Specific leaf area and leaf nitrogen concentration in annual and perennial grass species growing in Mediterranean old-fields
- Cite this article as:
- Garnier, E., Cordonnier, P., Guillerm, JL. et al. Oecologia (1997) 111: 490. doi:10.1007/s004420050262
Specific leaf area (the ratio of leaf area to leaf dry mass) and leaf nitrogen concentration were measured on ten annual and nine perennial grass species growing in two old-fields of southern France, under a sub-humid Mediterranean climate. Specific leaf area (SLA) was found to be significantly higher in annuals than in perennials, but leaf nitrogen concentration expressed on a dry mass basis (LNCm) was similar in both life-forms; expressed on an area basis, leaf nitrogen concentration (LNCa) was significantly higher in perennials. The correlation between SLA and LNCm was negative in annuals and positive in perennials, while that between the inverse of specific leaf area (1/SLA) and LNCa was positive in annuals and not significant in perennials. It is hypothesized that these contrasting patterns depend on whether the two components of SLA – leaf thickness and density – vary in opposite directions.

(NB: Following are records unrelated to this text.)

(** * connect-nova-proxy: the FreeSWITCH relay modules, embedded and verified

    A shallow embedding of the three relay variants
    ([mod_nova_sonic.c], [mod_nova_sonic_v2.c], [mod_nova_sonic_v3.c]):
    the mu-law codec, the socket receive loops, the outbound buffers and
    the handshake, followed by the properties proved about them.

    C integers are modelled in [Z] with the conversions written out:
    [to_uint8] for an assignment to [uint8_t], [to_int16] for an assignment
    to [int16_t].  Bitwise operators are the [Z] ones, which agree with
    two's complement on negative numbers. *)

From Stdlib Require Import String Ascii.
From Stdlib Require Import ZArith List Lia Bool.
From Stdlib Require Import Strings.Byte.
Import ListNotations.

Local Open Scope Z_scope.

(* ------------------------------------------------------------------ *)
(** ** Integer conversions *)

Definition to_uint8 (z : Z) : Z := z mod 256.

Definition to_int16 (z : Z) : Z := (z + 32768) mod 65536 - 32768.

Definition to_uint32 (z : Z) : Z := z mod 4294967296.

(** [range lo n] is [lo; lo+1; ...; lo+n-1]; used to decide a property of
    every 8-bit or every 16-bit value by evaluation. *)
Fixpoint range (lo : Z) (n : nat) : list Z :=
  match n with
  | O => []
  | S k => lo :: range (lo + 1) k
  end.

(* ------------------------------------------------------------------ *)
(** ** The mu-law codec of [mod_nova_sonic_v3.c] *)

Module Codec.

(** [static const int exp_lut[8]] of [ulaw2linear]. *)
Definition exp_lut : list Z := [0; 132; 396; 924; 1980; 4092; 8316; 16764].

(** [ulaw2linear], line by line. *)
Definition ulaw2linear (u : Z) : Z :=
  let u := to_uint8 (Z.lnot u) in
  let t := Z.shiftl (Z.land u 0x0F) 3 + 0x84 in
  let t := Z.shiftl t (Z.shiftr (Z.land u 0x70) 4) in
  if Z.land u 0x80 =? 0 then to_int16 (t - 0x84) else to_int16 (0x84 - t).

(** The [for] loop of [linear2ulaw]: [expMask] is halved and [exponent]
    decremented while the masked bit is clear and [exponent > 0]. *)
Fixpoint exp_scan (fuel : nat) (sample expMask exponent : Z) : Z :=
  match fuel with
  | O => exponent
  | S f =>
      if (Z.land sample expMask =? 0) && (0 <? exponent)
      then exp_scan f sample (Z.shiftr expMask 1) (exponent - 1)
      else exponent
  end.

(** [linear2ulaw], line by line.  [sample] is an [int16_t] variable, so
    each assignment to it goes through [to_int16]. *)
Definition linear2ulaw (sample : Z) : Z :=
  let cBias := 0x84 in
  let cClip := 32635 in
  let sign := Z.land (Z.shiftr sample 8) 0x80 in
  let sample := if sign =? 0 then sample else to_int16 (- sample) in
  let sample := if sample >? cClip then to_int16 cClip else sample in
  let sample := to_int16 (sample + cBias) in
  let exponent := exp_scan 8 sample 0x4000 7 in
  let mantissa :=
    Z.land (Z.shiftr sample (if exponent =? 0 then 4 else exponent + 3)) 0x0F in
  to_uint8 (Z.lnot (Z.lor (Z.lor sign (Z.shiftl exponent 4)) mantissa)).

(** Block transforms [ulaw_to_pcm16] and [pcm16_to_ulaw]. *)
Definition ulaw_to_pcm16 (inp : list Z) : list Z := map ulaw2linear inp.
Definition pcm16_to_ulaw (inp : list Z) : list Z := map linear2ulaw inp.

(** *** Reference definitions, written from the specification's words *)

(** Expansion: invert the input, take mantissa [m] and exponent [e],
    [t = ((m<<3)+0x84) << e], result [0x84 - t] if the sign bit is set,
    [t - 0x84] otherwise. *)
Definition spec_inverse (u : Z) : Z := 255 - u.
Definition spec_mantissa (u' : Z) : Z := Z.land u' 0x0F.
Definition spec_exponent (u' : Z) : Z := Z.land (Z.shiftr u' 4) 7.
Definition spec_t (m e : Z) : Z := Z.shiftl (Z.shiftl m 3 + 0x84) e.
(** Modelled from the spec: [date_utils.start_of_day] is not among the
    sources ([startOfDay(instant)]): the same calendar day of the same
    zone at 00:00:00.000000. *)
Definition start_of_day (ts : datetime) : datetime :=
  datetime.mk
    (datetime.wall ts - datetime.wall ts mod datetime.microseconds_per_day)
    (datetime.tzinfo ts).

(** Modelled from the spec: [date_utils.dates_between] is not among the
    sources ([enumerateDays(start, end)], an ordered sequence of day
    instants, 24 hours apart, inclusive on both ends): [start], [start]
    plus one day, ... as long as the value is not after [end]. *)
Definition dates_between (start end_ : datetime) : list datetime :=
  if datetime.le start end_ then
    map (fun k => datetime.add_days start (Z.of_nat k))
        (seq 0 (Z.to_nat ((datetime.instant end_ - datetime.instant start)
                            / datetime.microseconds_per_day + 1)))
  else [].

End date_utils.

(** ** The package's [hr] and [real_time] values the scripts touch *)

Module hrmod.

(** [hr.HeartRateLog], with the attributes the script reads. *)
Record HeartRateLog := mk_log {
  heart_rates : list Z;
  timestamp : datetime;
  range : Z
}.

(** What [Client.get_heart_rate_log] returns: a log or the [NoData]
    sentinel. *)
Inductive result :=
| Log (log : HeartRateLog)
| NoData.

(** Modelled from the spec: [HeartRateLog.heart_rates_with_times] is not
    among the sources.  Every sample is offset from the log's timestamp by
    a fixed interval times its position, and arrival order is kept. *)
Fixpoint add_times (interval : Z) (hrs : list Z) (ts : datetime)
  : list (Z * datetime) :=
  match hrs with
  | [] => []
  | h :: rest =>
      (h, ts) :: add_times interval rest (datetime.add_microseconds ts interval)
  end.

Definition heart_rates_with_times (interval : Z) (log : HeartRateLog)
  : list (Z * datetime) :=
  add_times interval (heart_rates log) (timestamp log).

End hrmod.

Module real_time.
Inductive RealTimeReading := HEART_RATE | SPO2.
End real_time.

(** ** The world: ring, radio link, terminal and files *)

(** One row of the flattened download: [(ts.isoformat(), int(reading))]. *)
Definition row : Type := string * Z.

(** Lines the scripts print, kept structured instead of formatted. *)
Inductive message :=
| MsgRequesting (d : datetime)
| MsgErrorFetching (d : datetime) (e : exn)
| MsgNoDataForDate
| MsgReceived (n : nat) (range : Z) (ts : datetime)
| MsgWritten (n : nat) (path : string)
| MsgTotal (n : nat)
| MsgSummary (values : list Z)
| MsgAllZero
| MsgStarting
| MsgNoReadings
| MsgRawReadings (readings : list Z)
| MsgNoNonZero
| MsgNoValidSpo2
| MsgSpo2Readings (readings : list Z)
| MsgSpo2Error (e : exn).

For nine of the species studied (six annuals and three perennials), relative growth rate data obtained in the laboratory under non-limiting nutrient supply were available; positive correlations were found between these values and both SLA and LNCm obtained in the field, suggesting that the interspecific differences in structural and chemical characteristics of leaves are maintained under a wide range of growing conditions.